Using the car/autos number by itself without trucks and motorcycles of course downplays both the number of motor vehicles overall in the city and their dominant role in our transportation system as compared to Jones's preferred transportation "mode," which is bicycles.

Jones doesn't include in the sidebar some numbers on bicycles: On page 3 of the Fact Sheet, we learn that 2.1% of city commuters in 2000 commuted by bicycle, and in 2012 that percentage was only 3.6%, not an impressive increase after more than ten years of anti-car, pro-bike propaganda from City Hall and the Bicycle Coalition.

Jones's sidebar includes $88,889,809 "annual parking ticket revenue," as if that represents what the city makes from preying on everyone who drives in the city. But that's only part of the total, since the city also made $53,856,001 from its parking meters; $85 million from its 20 parking lots; and $10,248,044 from its residential parking permits, for a total of $237,993,854.

But even that's not all: The Controller's office says that the city also got $2,799,155 from tickets from what the MTA calls "Red Light Cameras" at 25 city intersections; $2,695,930 from other moving violations; $3,055,028 in gas taxes; and $805,223 from vehicle license fees, which brings the total amount the city gets from motorists $247,349,190.

Jones goes to the usual unreliable, anti-car sources for some soundbites: Tom Radulovich, Leah Shahum, and Gabriel Metcalf. Radulovich: "There are certain people who believe in the welfare state, but only for cars and not for humans," as if people don't drive those cars---and rely on them in their daily lives to get to work, to shop, to get their children to school and to after-school activities.

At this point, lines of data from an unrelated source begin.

(** One turn of the loop over the fields: a missing required field is an
    error, a missing field with a default takes it unvalidated, a given
    value is validated against the fields before it. *)
Definition field_value (vs : list (string * validator)) (f : field)
    (input values : dict) : result ValidationError pyval :=
  match dict_get (f_name f) input with
  | None =>
      match get_default f with
      | None => Err (raise [LField (f_name f)] Missing)
      | Some d => Ok d
      end
  | Some v => validate_field f (validators_of (f_name f) vs) v values
  end.

(** The loop, in declaration order: values and errors accumulate. *)
Fixpoint validate_fields (vs : list (string * validator)) (fs : list field)
    (input values : dict) (errs : list error) : dict * list error :=
  match fs with
  | [] => (values, errs)
  | f :: fs' =>
      match field_value vs f input values with
      | Ok v => validate_fields vs fs' input (values ++ [(f_name f, v)]) errs
      | Err es => validate_fields vs fs' input values (errs ++ errors_of es)
      end
  end.

(** The construction of an instance from the keyword arguments [input]. *)
Definition validate_model (m : model) (input : dict) : result ValidationError dict :=
  let r := validate_fields (m_validators m) (m_fields m) input [] [] in
  match r.2 with
  | [] => Ok r.1
  | e :: es => Err (e, es)
  end.

(** The type of a field annotated with the class [m]. *)
Definition model_type (m : model) : ftype := TModel (m_config m) (validate_model m).

End model.

(** The dictionary [m] written as a list of pairs, as a JSON array of
    arrays of two gives it. *)
Definition pairs (m : dict) : pyval := VList ((λ kv, VList [VStr kv.1; kv.2]) <$> m).

(** ** Validators on typed values *)

(** The functions of [models.py] receive a value that has passed the
    field's type; these wrappers give each its argument at that type.  The
    last case of each is unreachable after type validation and stands for
    the [TypeError] Python would raise. *)
Definition on_str (f : string → result string string) : validator :=
  λ v _, match v with VStr s => VStr <$> f s | _ => Err "TypeError" end.

Definition of_opt_int (o : option Z) : pyval :=
  match o with Some z => VInt z | None => VNone end.

Definition on_opt_int_values (f : option Z → dict → result string (option Z))
    : validator :=
  λ v values,
    match v with
    | VNone => of_opt_int <$> f None values
    | VInt z => of_opt_int <$> f (Some z) values
    | _ => Err "TypeError"
    end.

Definition on_opt_int (f : option Z → result string (option Z)) : validator :=
  on_opt_int_values (λ v _, f v).
Lemma Series_years_witness : (2017 ≤ 2020)%Z.
Proof.
  apply (Series_years rt0 (SeriesResponse rt0) example_series
           (instance_of rt0 (SeriesResponse rt0) example_series));
    [|reflexivity..|done|done].
  do 2 apply list_elem_of_further. apply list_elem_of_here.
Defined.

Lemma VideoSource_url_shape_witness :
  ∃ u p t, dict_get "url" (instance_of rt0 VideoSource example_source) = Some (VStr u)
           ∧ p ∈ ["http://"; "https://"; "//"] ∧ u = p +:+ t.
Proof. apply (VideoSource_url_shape rt0 example_source). reflexivity. Defined.

Lemma Subtitle_language_witness :
  ∃ l, dict_get "language" (instance_of rt0 Subtitle example_subtitle) = Some (VStr l)
       ∧ l ∈ valid_languages.
Proof. apply (Subtitle_language rt0 example_subtitle). reflexivity. Defined.

Lemma Watch_sources_witness :
  ∃ l, dict_get "video_sources" (instance_of rt0 (WatchResponse rt0) example_watch)
       = Some (VList l)
       ∧ Forall (λ s, ∃ sd u, s = VDict sd ∧ dict_get "url" sd = Some (VStr u)
                              ∧ startswith_any u ["http://"; "https://"; "//"] = true) l.
Proof. apply (Watch_sources rt0 example_watch). reflexivity. Defined.

Lemma MovieBase_accepts_witness :
  validate_model rt0 (MovieBase rt0) (movie_input "m1" "Heat" 1995 (41 # 5))
  = Ok [("id", VStr "m1"); ("title", VStr "Heat"); ("original_title", VNone);
        ("description", VNone); ("year", VInt 1995); ("duration", VNone);
        ("rating", VFloat (41 # 5))].
Proof. apply (MovieBase_accepts rt0 "m1" "Heat" 1995 (41 # 5)); done. Defined.

Lemma MovieBase_rejects_year_witness :
  validate_model rt0 (MovieBase rt0) (movie_input "m1" "Heat" 1800 (41 # 5))
  = Err (raise [LField "year"] (ValueError "Invalid year")).
Proof.
  apply (MovieBase_rejects_year rt0 "m1" "Heat" 1800 (41 # 5)); [done|by left|done..].
Defined.

Lemma MovieBase_rejects_rating_witness :
  ∃ k, validate_model rt0 (MovieBase rt0) (movie_input "m1" "Heat" 1995 11)
       = Err (raise [LField "rating"] k)
       ∧ (k = NumberNotGe (inject_Z 0) ∨ k = NumberNotLe (inject_Z 10)).
Proof.
  apply (MovieBase_rejects_rating rt0 "m1" "Heat" 1995 11); [done|].
  by intros [_ ?].
Defined.

Lemma VideoSource_direct_and_proxied_witness :
  validate_model rt0 VideoSource
    [("url", VStr "https://cdn.example/v.mp4"); ("is_direct", VBool true);
     ("requires_proxy", VBool true)]
  = Ok [("url", VStr "https://cdn.example/v.mp4"); ("quality", VStr "HD");
        ("type", VStr "video/mp4"); ("size", VNone); ("bitrate", VNone);
        ("width", VNone); ("height", VNone); ("is_direct", VBool true);
        ("requires_proxy", VBool true)].
Proof. apply (VideoSource_direct_and_proxied rt0 "https://cdn.example/v.mp4"). reflexivity. Defined.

Jones refers to Vision Zero and safety on city streets, but the Guardian still hasn't even mentioned that UC study that found that the city has a radically flawed method of counting cycling accidents, relying on police reports and not counting a lot of accidents treated at SF General Hospital. You would think folks who claim to be concerned about the safety of city streets would take an interest in that report. The question is, If the city is under-counting cycling accidents, is it also under-counting motor vehicle and pedestrian accidents?

Why are the anti-car folks, the Guardian, the Bicycle Coalition, Walk SF---even the SF Chronicle and the SF Examiner---all ignoring the UC study? The answer: by showing that riding a bike in the city is a lot more dangerous than anyone thought, the study undermines the big push to get people---even children---to ride bikes in San Francisco, making it harder to justify redesigning city streets---taking away traffic lanes and parking spaces on busy city streets---on behalf of a small minority of cyclists.(The New York Times saw fit to do a story on the study, but not a single paper in the city has even mentioned it!)

Jones talked to David Looman, one of the proponents of the Restoring Transportation Balance initiative, who succinctly sums up the reality: "The bike lobby is running transportation policy in San Francisco." 

The initiative wants to put a stop to that.